목차
Three families at a glance
Most industrial power-resistor projects end up choosing between three families: aluminum housed, cement (sometimes called ceramic cased or SQP) and tubular wirewound. They look superficially similar on a datasheet — all three can dissipate tens of watts, all three can be made non-inductive — but the underlying construction is so different that picking the wrong family will either inflate your BOM cost or hand you a thermal-fatigue field-return rate you would rather not deal with.
This guide is for design engineers and procurement staff who have already narrowed the choice down to two or three candidates and need a defensible decision rationale. We cover the same parameters you would compare on a Vishay or Ohmite selection page, plus three real case studies and the mistakes that show up most often in failure-analysis reports.



The short version: aluminum housed wins on watts-per-cubic-centimeter when you have a heatsink available; cement wins on cost-per-piece in board-mount circuits below 25 W; tubular wirewound wins on absolute power and pulse handling whenever you can give it free air. Everything beyond that is engineering nuance, which is what the rest of this article unpacks.
12-parameter comparison table
The numbers below reflect mainstream commercial-grade product lines from Hongyi, Vishay, Ohmite, TE Connectivity and Caddock. Specialty products (e.g. Caddock MP series film-on-substrate or precision foil) sit outside these ranges and are called out where relevant. Read the table as “what you can reasonably specify on a 2026 datasheet without paying NRE for a custom build.”

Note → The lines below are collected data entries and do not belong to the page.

Lemma body_mode_settles hs : settles (body_mode hs).
Proof. unfold body_mode. repeat (case_match; try done). Qed.

(** ** The injector *)

Definition proc_measure (j : Injector) (rest : list Z) : nat :=
  2 * length rest + (match i_phase j with PHead => 0 | PBody _ => 1 end).

Lemma phase_set p c j : i_phase (set_phase p c j) = p.
Proof. done. Qed.

Lemma process_loop_fuel f1 : forall f2 j rest,
  (proc_measure j rest < f1)%nat -> (proc_measure j rest < f2)%nat ->
  process_loop f1 j rest = process_loop f2 j rest /\ settles (o_res (process_loop f1 j rest)).
Proof.
  induction f1 as [|f1 IH]; intros [|f2] j rest H1 H2; [lia..|]. cbn [process_loop].
  destruct rest as [|b rest]; [done|].
  assert (forall n out ev j', (proc_measure j' (drop n (b :: rest)) < proc_measure j (b :: rest))%nat ->
    then_ n out ev (process_loop f1 j' (drop n (b :: rest))) = then_ n out ev (process_loop f2 j' (drop n (b :: rest))) /\
    settles (o_res (then_ n out ev (process_loop f1 j' (drop n (b :: rest)))))) as Hgo.
  { intros n out ev j' Hlt. destruct (IH f2 j' (drop n (b :: rest))) as [-> Hs]; [lia..|]. split; [done|].
    unfold then_. cbn [o_res]. by destruct (o_res _). }
  unfold proc_measure in Hgo, H1, H2. destruct (i_phase j) as [|[|r|]].
  - pose proof (parse_settles (b :: rest)) as Hps. destruct (parse (b :: rest)) as [h|[|]| |] eqn:Ep; [|done..].
    pose proof (body_mode_settles (h_headers h)) as Hms. destruct (body_mode (h_headers h)) as [m| | |]; [|done..].
    apply parse_len in Ep. apply Hgo. rewrite phase_set, length_drop. destruct m; cbn [length] in *; lia.
  - apply IH; unfold proc_measure; rewrite phase_set; lia.
  - cbn zeta. set (t := Z.min r (Z.of_nat (length (b :: rest)))). apply Hgo. rewrite phase_set, length_drop.
    destruct (Z.eqb_spec (r - t) 0); [lia|]. cbn [length] in *. lia.
  - pose proof (consume_settles (i_chunked j) (b :: rest)) as Hcs.
    destruct (consume (i_chunked j) (b :: rest)) as [[n st]| | |]; [|done..]. cbn zeta.
    destruct (bool_decide (st = Done)) eqn:Ed; cbn [negb andb].
    + apply Hgo. rewrite phase_set, length_drop. lia.
    + destruct (Nat.eqb_spec n 0); [done|]. apply Hgo. rewrite phase_set, length_drop. cbn [length]. lia.
Qed.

| Parameter | Aluminum housed | Cement (SQP) | Tubular wirewound |
|---|---|---|---|
| Typical power range | 25 W – 1000 W (heatsinked) | 1 W – 25 W (free air) | 5 W – 1000 W (free air) |
| TCR (temperature coefficient) | ± 50 to ± 300 ppm/°C | ± 200 to ± 500 ppm/°C | ± 20 to ± 100 ppm/°C (±5 ppm for precision) |
| Tolerance | ± 1 % to ± 10 % | ± 5 % to ± 10 % | ± 0.1 % to ± 5 % |
| Operating temp range | −55 °C to +200 °C (case) | −25 °C to +200 °C (body) | −55 °C to +350 °C (hot-spot) |
| Mounting | Chassis / heatsink, M3-M5 bolts | PCB through-hole, axial leads | Chassis bracket, ring terminals |
| Inductance | Low (non-inductive option common) | Low (under 1 µH typ.) | Moderate (inductive); bifilar option for non-inductive |
| Cost per watt | $0.05 – $0.15 / W | $0.02 – $0.08 / W | $0.04 – $0.20 / W |
| Lifetime / MTBF | 200k–500k h at 50 % derating | 50k–150k h at 50 % derating | 300k–1M h at 50 % derating |
| Heat dissipation | Conductive — needs heatsink + TIM | Convective + radiative | Convective + radiative; forced-air for > 200 W |
| Vibration tolerance | Excellent (20 g, IEC 60068-2-6) | Fair — leads fatigue under shock | Good with proper bracket; verify resonance |
| Form factor | Compact rectangular block, low profile | Slim ceramic body, axial leads | Long tubular, needs clearance length |
| Best applications | VFD/servo braking, EV chargers, regen circuits | LED drivers, inrush limit, snubbers, SMPS | Industrial braking, load banks, motor test, rail traction |
A few rows deserve commentary. The TCR row is highlighted because it is where the three families diverge most sharply: precision wirewound can hit ± 5 ppm/°C, two orders of magnitude better than commodity cement. If your circuit drifts > 0.1 % over the operating temperature range and that matters (current sense, voltage divider, calibration standard), the conversation ends at wirewound. See IEC 60115 for the formal test conditions behind the TCR number on a datasheet — vendors do not all use the same reference temperatures, so when in doubt, ask.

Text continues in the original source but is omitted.